▶ WHAT THE TASK REQUIRES: Consider the listing below. Extract exactly the lines from the line containing "(** One line, for" to the line containing "unfold custom_line.", both included.

▶ STORED DATA:
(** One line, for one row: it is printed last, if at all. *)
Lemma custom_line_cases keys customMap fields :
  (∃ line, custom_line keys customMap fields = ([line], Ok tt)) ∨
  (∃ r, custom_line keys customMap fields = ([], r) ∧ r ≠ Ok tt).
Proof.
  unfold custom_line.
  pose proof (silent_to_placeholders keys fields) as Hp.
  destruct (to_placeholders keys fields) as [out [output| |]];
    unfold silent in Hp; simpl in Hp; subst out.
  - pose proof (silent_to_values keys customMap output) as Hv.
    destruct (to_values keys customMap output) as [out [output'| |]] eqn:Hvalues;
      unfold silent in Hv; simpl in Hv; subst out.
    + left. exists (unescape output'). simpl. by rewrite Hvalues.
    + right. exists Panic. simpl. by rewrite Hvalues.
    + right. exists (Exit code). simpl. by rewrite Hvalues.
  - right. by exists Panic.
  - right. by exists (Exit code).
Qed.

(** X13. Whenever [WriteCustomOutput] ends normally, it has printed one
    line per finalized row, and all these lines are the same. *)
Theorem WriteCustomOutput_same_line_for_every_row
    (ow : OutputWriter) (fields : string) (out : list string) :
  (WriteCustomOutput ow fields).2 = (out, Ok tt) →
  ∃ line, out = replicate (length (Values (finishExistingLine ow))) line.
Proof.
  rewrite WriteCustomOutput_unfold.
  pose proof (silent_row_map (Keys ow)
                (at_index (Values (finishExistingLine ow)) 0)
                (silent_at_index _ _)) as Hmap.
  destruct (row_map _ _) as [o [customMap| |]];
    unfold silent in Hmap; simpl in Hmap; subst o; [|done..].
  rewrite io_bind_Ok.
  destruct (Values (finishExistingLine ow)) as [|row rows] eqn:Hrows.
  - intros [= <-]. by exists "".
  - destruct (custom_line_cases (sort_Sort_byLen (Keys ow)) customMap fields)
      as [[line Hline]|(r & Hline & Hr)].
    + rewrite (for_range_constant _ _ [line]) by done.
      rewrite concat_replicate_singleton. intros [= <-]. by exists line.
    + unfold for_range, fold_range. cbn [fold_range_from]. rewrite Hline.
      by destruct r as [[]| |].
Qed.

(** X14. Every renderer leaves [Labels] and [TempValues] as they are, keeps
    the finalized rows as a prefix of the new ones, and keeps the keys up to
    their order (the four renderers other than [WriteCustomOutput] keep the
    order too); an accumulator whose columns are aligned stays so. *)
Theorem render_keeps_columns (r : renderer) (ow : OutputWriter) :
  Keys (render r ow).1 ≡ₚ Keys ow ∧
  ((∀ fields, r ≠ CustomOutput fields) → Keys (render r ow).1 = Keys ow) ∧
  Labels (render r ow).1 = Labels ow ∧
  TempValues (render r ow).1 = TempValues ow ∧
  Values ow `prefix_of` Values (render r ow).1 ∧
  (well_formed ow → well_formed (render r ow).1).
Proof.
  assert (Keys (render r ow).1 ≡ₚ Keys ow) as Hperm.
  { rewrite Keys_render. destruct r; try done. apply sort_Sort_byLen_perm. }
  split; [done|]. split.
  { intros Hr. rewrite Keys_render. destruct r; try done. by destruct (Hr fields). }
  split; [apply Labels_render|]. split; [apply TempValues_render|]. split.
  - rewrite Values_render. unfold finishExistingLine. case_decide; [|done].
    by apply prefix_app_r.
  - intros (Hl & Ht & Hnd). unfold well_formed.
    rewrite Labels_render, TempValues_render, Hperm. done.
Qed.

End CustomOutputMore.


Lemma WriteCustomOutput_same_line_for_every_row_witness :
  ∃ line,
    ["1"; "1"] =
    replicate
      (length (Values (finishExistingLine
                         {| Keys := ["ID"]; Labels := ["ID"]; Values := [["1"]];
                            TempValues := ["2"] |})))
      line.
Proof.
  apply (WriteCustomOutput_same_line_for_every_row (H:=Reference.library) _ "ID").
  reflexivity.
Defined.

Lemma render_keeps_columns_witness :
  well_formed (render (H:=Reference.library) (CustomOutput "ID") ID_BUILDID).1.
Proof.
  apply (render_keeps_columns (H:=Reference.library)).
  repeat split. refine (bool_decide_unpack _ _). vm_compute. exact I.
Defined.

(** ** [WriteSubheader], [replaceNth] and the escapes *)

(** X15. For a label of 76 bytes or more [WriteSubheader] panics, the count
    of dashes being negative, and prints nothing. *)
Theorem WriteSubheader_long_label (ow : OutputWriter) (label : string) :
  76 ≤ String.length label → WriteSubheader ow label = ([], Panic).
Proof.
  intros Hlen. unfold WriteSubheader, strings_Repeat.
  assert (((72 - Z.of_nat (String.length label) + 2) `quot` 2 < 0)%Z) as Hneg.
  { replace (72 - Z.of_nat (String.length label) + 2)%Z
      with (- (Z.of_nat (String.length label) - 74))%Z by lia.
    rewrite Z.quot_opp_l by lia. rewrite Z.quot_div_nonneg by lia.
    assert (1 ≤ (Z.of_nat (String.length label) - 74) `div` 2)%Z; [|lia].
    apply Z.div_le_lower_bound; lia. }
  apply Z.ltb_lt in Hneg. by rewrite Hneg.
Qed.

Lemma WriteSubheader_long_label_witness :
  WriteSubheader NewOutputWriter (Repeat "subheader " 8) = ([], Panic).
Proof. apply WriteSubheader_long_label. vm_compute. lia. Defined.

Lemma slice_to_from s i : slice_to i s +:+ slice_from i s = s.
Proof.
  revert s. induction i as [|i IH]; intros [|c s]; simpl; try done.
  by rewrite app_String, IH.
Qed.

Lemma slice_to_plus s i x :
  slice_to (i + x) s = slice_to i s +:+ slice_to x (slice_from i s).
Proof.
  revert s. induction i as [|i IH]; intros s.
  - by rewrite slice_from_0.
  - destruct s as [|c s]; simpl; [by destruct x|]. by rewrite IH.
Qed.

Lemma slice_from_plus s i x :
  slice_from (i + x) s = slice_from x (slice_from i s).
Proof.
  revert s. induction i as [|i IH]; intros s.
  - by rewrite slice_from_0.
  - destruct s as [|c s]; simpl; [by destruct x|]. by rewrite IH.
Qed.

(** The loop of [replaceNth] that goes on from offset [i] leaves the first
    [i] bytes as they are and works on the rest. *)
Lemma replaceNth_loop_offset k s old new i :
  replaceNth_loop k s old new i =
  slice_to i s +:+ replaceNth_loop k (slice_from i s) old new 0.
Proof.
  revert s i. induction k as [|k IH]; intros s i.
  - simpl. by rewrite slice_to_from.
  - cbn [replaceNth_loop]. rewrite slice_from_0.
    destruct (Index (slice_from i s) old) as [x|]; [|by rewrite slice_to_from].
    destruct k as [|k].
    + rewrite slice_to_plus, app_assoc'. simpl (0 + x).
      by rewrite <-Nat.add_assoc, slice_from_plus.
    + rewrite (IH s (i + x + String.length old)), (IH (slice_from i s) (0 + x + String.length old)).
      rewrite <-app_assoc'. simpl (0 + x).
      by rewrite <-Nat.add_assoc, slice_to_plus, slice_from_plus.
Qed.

...

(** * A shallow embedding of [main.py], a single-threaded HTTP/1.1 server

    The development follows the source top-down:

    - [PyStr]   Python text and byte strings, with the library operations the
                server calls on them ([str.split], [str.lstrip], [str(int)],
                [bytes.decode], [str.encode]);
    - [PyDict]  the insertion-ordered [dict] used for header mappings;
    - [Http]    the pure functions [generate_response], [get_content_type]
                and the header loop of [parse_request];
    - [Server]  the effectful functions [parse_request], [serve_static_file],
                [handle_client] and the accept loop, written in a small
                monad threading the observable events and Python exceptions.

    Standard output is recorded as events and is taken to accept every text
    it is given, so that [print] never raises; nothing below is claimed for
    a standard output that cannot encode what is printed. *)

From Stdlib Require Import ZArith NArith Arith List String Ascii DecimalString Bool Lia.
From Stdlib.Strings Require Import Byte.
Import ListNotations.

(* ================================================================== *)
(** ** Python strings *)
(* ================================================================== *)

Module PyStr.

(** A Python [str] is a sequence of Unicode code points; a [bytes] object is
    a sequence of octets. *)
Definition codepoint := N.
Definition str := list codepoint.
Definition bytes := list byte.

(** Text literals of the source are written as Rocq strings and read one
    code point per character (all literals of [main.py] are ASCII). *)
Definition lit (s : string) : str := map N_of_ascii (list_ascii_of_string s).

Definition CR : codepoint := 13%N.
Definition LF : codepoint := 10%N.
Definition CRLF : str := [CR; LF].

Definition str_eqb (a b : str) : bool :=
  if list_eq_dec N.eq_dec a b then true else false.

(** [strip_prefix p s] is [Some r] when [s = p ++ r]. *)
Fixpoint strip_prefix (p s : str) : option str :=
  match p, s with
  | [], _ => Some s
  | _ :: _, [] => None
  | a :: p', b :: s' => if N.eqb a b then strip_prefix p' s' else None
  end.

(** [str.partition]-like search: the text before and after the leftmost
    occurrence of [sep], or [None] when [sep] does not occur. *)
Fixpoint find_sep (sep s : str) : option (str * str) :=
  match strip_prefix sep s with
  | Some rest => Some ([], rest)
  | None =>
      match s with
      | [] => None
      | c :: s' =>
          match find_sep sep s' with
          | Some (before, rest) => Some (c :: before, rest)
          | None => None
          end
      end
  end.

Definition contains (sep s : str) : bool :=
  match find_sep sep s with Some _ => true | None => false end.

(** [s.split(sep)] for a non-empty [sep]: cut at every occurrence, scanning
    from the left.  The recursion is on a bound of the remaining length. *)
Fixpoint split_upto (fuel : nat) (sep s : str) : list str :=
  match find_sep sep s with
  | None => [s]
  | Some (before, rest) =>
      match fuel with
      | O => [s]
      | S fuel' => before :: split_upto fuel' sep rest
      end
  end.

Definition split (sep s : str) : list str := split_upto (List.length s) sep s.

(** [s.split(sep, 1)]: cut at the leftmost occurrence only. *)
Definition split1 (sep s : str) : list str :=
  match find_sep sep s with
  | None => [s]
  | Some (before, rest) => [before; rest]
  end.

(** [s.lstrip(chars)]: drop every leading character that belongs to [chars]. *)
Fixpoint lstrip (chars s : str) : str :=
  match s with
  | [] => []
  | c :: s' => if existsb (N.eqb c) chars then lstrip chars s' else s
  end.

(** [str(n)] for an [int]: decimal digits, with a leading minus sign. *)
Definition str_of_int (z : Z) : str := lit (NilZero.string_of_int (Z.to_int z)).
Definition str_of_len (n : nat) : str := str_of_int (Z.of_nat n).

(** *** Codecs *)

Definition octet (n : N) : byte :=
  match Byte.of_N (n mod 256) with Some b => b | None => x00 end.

...

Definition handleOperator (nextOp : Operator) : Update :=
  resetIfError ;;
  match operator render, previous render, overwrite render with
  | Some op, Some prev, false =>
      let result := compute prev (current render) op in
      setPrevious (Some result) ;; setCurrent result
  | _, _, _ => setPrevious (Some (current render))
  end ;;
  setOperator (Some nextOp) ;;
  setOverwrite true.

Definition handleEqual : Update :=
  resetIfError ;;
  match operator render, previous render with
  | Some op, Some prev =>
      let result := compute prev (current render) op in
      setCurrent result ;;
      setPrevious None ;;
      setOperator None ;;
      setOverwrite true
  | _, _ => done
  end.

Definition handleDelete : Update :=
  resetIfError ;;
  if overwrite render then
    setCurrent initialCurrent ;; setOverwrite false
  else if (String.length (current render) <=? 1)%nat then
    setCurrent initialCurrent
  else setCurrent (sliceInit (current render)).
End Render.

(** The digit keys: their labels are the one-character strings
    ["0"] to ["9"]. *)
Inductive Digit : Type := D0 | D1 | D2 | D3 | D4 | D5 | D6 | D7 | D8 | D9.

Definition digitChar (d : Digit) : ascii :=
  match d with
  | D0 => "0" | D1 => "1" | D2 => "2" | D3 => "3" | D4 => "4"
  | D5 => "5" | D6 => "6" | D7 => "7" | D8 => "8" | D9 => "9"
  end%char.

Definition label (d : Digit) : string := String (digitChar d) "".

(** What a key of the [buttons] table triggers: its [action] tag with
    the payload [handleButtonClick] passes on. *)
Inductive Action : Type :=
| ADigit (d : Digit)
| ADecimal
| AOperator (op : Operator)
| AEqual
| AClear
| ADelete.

▶ SOLUTION BELOW:
(** One line, for one row: it is printed last, if at all. *)
Lemma custom_line_cases keys customMap fields :
  (∃ line, custom_line keys customMap fields = ([line], Ok tt)) ∨
  (∃ r, custom_line keys customMap fields = ([], r) ∧ r ≠ Ok tt).
Proof.
  unfold custom_line.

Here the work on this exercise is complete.